Saved entries:
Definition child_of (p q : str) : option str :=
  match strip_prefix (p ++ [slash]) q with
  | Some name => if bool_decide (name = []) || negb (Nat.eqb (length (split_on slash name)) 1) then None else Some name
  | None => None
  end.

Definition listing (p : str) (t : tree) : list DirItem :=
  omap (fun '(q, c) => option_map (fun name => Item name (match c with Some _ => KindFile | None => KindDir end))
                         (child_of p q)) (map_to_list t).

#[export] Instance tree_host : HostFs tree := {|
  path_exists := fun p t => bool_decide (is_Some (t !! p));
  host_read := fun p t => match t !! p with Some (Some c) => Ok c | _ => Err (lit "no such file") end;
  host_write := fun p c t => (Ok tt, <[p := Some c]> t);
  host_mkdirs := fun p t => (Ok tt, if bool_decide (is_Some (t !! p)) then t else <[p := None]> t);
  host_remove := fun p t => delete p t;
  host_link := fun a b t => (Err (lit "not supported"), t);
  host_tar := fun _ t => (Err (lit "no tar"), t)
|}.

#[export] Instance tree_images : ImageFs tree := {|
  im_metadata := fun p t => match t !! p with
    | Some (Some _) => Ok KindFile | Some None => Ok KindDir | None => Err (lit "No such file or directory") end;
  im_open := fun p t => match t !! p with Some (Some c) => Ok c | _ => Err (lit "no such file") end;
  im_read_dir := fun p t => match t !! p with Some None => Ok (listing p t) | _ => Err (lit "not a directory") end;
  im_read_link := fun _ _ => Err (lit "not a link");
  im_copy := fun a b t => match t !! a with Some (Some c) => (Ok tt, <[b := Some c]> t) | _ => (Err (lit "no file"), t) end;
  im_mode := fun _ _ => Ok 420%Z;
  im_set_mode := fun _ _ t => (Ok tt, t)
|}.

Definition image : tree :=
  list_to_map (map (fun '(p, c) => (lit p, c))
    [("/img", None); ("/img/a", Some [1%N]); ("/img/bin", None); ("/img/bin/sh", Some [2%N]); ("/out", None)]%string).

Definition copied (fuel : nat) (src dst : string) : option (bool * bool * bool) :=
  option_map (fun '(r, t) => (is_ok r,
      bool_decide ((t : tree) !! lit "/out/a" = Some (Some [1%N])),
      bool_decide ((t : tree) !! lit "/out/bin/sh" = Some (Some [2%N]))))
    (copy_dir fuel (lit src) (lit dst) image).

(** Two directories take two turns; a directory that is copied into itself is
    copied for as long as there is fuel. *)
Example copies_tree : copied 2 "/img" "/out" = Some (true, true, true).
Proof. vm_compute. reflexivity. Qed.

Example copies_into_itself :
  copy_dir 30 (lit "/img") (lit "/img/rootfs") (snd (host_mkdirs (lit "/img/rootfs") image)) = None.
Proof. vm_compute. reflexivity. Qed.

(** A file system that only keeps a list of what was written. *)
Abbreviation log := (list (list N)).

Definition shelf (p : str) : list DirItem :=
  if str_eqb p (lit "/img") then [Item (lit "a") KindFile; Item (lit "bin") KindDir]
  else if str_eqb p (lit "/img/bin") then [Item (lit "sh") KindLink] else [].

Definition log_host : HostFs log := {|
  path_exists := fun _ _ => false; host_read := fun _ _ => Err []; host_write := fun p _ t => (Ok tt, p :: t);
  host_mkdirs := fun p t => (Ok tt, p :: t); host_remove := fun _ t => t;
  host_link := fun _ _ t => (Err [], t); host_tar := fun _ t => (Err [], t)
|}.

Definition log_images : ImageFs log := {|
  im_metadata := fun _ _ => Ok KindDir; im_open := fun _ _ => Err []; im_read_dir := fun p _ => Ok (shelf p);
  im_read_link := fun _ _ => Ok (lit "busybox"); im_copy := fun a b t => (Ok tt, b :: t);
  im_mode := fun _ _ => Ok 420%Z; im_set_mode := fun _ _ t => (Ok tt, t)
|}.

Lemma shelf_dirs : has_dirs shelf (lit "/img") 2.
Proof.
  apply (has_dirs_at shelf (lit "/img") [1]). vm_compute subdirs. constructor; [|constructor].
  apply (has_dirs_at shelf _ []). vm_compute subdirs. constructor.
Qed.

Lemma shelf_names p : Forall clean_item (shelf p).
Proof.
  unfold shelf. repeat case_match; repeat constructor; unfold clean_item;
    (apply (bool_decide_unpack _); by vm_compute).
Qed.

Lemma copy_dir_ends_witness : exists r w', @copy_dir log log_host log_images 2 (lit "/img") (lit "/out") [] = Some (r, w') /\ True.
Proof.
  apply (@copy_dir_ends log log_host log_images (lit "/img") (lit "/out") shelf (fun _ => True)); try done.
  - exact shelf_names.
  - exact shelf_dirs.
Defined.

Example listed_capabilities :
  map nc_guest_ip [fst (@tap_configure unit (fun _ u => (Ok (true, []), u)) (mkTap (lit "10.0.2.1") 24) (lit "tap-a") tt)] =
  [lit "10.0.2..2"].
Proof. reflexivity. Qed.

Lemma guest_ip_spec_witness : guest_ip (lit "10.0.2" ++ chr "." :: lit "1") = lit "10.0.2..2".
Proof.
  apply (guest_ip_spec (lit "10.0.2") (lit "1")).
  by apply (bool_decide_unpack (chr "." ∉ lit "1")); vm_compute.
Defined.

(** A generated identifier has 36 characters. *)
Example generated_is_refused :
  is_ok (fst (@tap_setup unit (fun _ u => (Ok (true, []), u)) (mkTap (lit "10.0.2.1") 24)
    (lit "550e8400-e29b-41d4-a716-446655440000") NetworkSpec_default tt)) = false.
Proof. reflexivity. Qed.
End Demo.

- What to do:
Extract every entry above as it appears.

- Exercise answer:
Definition child_of (p q : str) : option str :=
  match strip_prefix (p ++ [slash]) q with
  | Some name => if bool_decide (name = []) || negb (Nat.eqb (length (split_on slash name)) 1) then None else Some name
  | None => None
  end.

Definition listing (p : str) (t : tree) : list DirItem :=
  omap (fun '(q, c) => option_map (fun name => Item name (match c with Some _ => KindFile | None => KindDir end))
                         (child_of p q)) (map_to_list t).

#[export] Instance tree_host : HostFs tree := {|
  path_exists := fun p t => bool_decide (is_Some (t !! p));
  host_read := fun p t => match t !! p with Some (Some c) => Ok c | _ => Err (lit "no such file") end;
  host_write := fun p c t => (Ok tt, <[p := Some c]> t);
  host_mkdirs := fun p t => (Ok tt, if bool_decide (is_Some (t !! p)) then t else <[p := None]> t);
  host_remove := fun p t => delete p t;
  host_link := fun a b t => (Err (lit "not supported"), t);
  host_tar := fun _ t => (Err (lit "no tar"), t)
|}.

#[export] Instance tree_images : ImageFs tree := {|
  im_metadata := fun p t => match t !! p with
    | Some (Some _) => Ok KindFile | Some None => Ok KindDir | None => Err (lit "No such file or directory") end;
  im_open := fun p t => match t !! p with Some (Some c) => Ok c | _ => Err (lit "no such file") end;
  im_read_dir := fun p t => match t !! p with Some None => Ok (listing p t) | _ => Err (lit "not a directory") end;
  im_read_link := fun _ _ => Err (lit "not a link");
  im_copy := fun a b t => match t !! a with Some (Some c) => (Ok tt, <[b := Some c]> t) | _ => (Err (lit "no file"), t) end;
  im_mode := fun _ _ => Ok 420%Z;
  im_set_mode := fun _ _ t => (Ok tt, t)
|}.

Definition image : tree :=
  list_to_map (map (fun '(p, c) => (lit p, c))
    [("/img", None); ("/img/a", Some [1%N]); ("/img/bin", None); ("/img/bin/sh", Some [2%N]); ("/out", None)]%string).

Definition copied (fuel : nat) (src dst : string) : option (bool * bool * bool) :=
  option_map (fun '(r, t) => (is_ok r,
      bool_decide ((t : tree) !! lit "/out/a" = Some (Some [1%N])),
      bool_decide ((t : tree) !! lit "/out/bin/sh" = Some (Some [2%N]))))
    (copy_dir fuel (lit src) (lit dst) image).

(** Two directories take two turns; a directory that is copied into itself is
    copied for as long as there is fuel. *)
Example copies_tree : copied 2 "/img" "/out" = Some (true, true, true).
Proof. vm_compute. reflexivity. Qed.

Example copies_into_itself :
  copy_dir 30 (lit "/img") (lit "/img/rootfs") (snd (host_mkdirs (lit "/img/rootfs") image)) = None.
Proof. vm_compute. reflexivity. Qed.

(** A file system that only keeps a list of what was written. *)
Abbreviation log := (list (list N)).

Definition shelf (p : str) : list DirItem :=
  if str_eqb p (lit "/img") then [Item (lit "a") KindFile; Item (lit "bin") KindDir]
  else if str_eqb p (lit "/img/bin") then [Item (lit "sh") KindLink] else [].

Definition log_host : HostFs log := {|
  path_exists := fun _ _ => false; host_read := fun _ _ => Err []; host_write := fun p _ t => (Ok tt, p :: t);
  host_mkdirs := fun p t => (Ok tt, p :: t); host_remove := fun _ t => t;
  host_link := fun _ _ t => (Err [], t); host_tar := fun _ t => (Err [], t)
|}.

Definition log_images : ImageFs log := {|
  im_metadata := fun _ _ => Ok KindDir; im_open := fun _ _ => Err []; im_read_dir := fun p _ => Ok (shelf p);
  im_read_link := fun _ _ => Ok (lit "busybox"); im_copy := fun a b t => (Ok tt, b :: t);
  im_mode := fun _ _ => Ok 420%Z; im_set_mode := fun _ _ t => (Ok tt, t)
|}.

Lemma shelf_dirs : has_dirs shelf (lit "/img") 2.
Proof.
  apply (has_dirs_at shelf (lit "/img") [1]). vm_compute subdirs. constructor; [|constructor].
  apply (has_dirs_at shelf _ []). vm_compute subdirs. constructor.
Qed.

Lemma shelf_names p : Forall clean_item (shelf p).
Proof.
  unfold shelf. repeat case_match; repeat constructor; unfold clean_item;
    (apply (bool_decide_unpack _); by vm_compute).
Qed.

Lemma copy_dir_ends_witness : exists r w', @copy_dir log log_host log_images 2 (lit "/img") (lit "/out") [] = Some (r, w') /\ True.
Proof.
  apply (@copy_dir_ends log log_host log_images (lit "/img") (lit "/out") shelf (fun _ => True)); try done.
  - exact shelf_names.
  - exact shelf_dirs.
Defined.

Example listed_capabilities :
  map nc_guest_ip [fst (@tap_configure unit (fun _ u => (Ok (true, []), u)) (mkTap (lit "10.0.2.1") 24) (lit "tap-a") tt)] =
  [lit "10.0.2..2"].
Proof. reflexivity. Qed.

Lemma guest_ip_spec_witness : guest_ip (lit "10.0.2" ++ chr "." :: lit "1") = lit "10.0.2..2".
Proof.
  apply (guest_ip_spec (lit "10.0.2") (lit "1")).
  by apply (bool_decide_unpack (chr "." ∉ lit "1")); vm_compute.
Defined.

(** A generated identifier has 36 characters. *)
Example generated_is_refused :
  is_ok (fst (@tap_setup unit (fun _ u => (Ok (true, []), u)) (mkTap (lit "10.0.2.1") 24)
    (lit "550e8400-e29b-41d4-a716-446655440000") NetworkSpec_default tt)) = false.
Proof. reflexivity. Qed.
End Demo.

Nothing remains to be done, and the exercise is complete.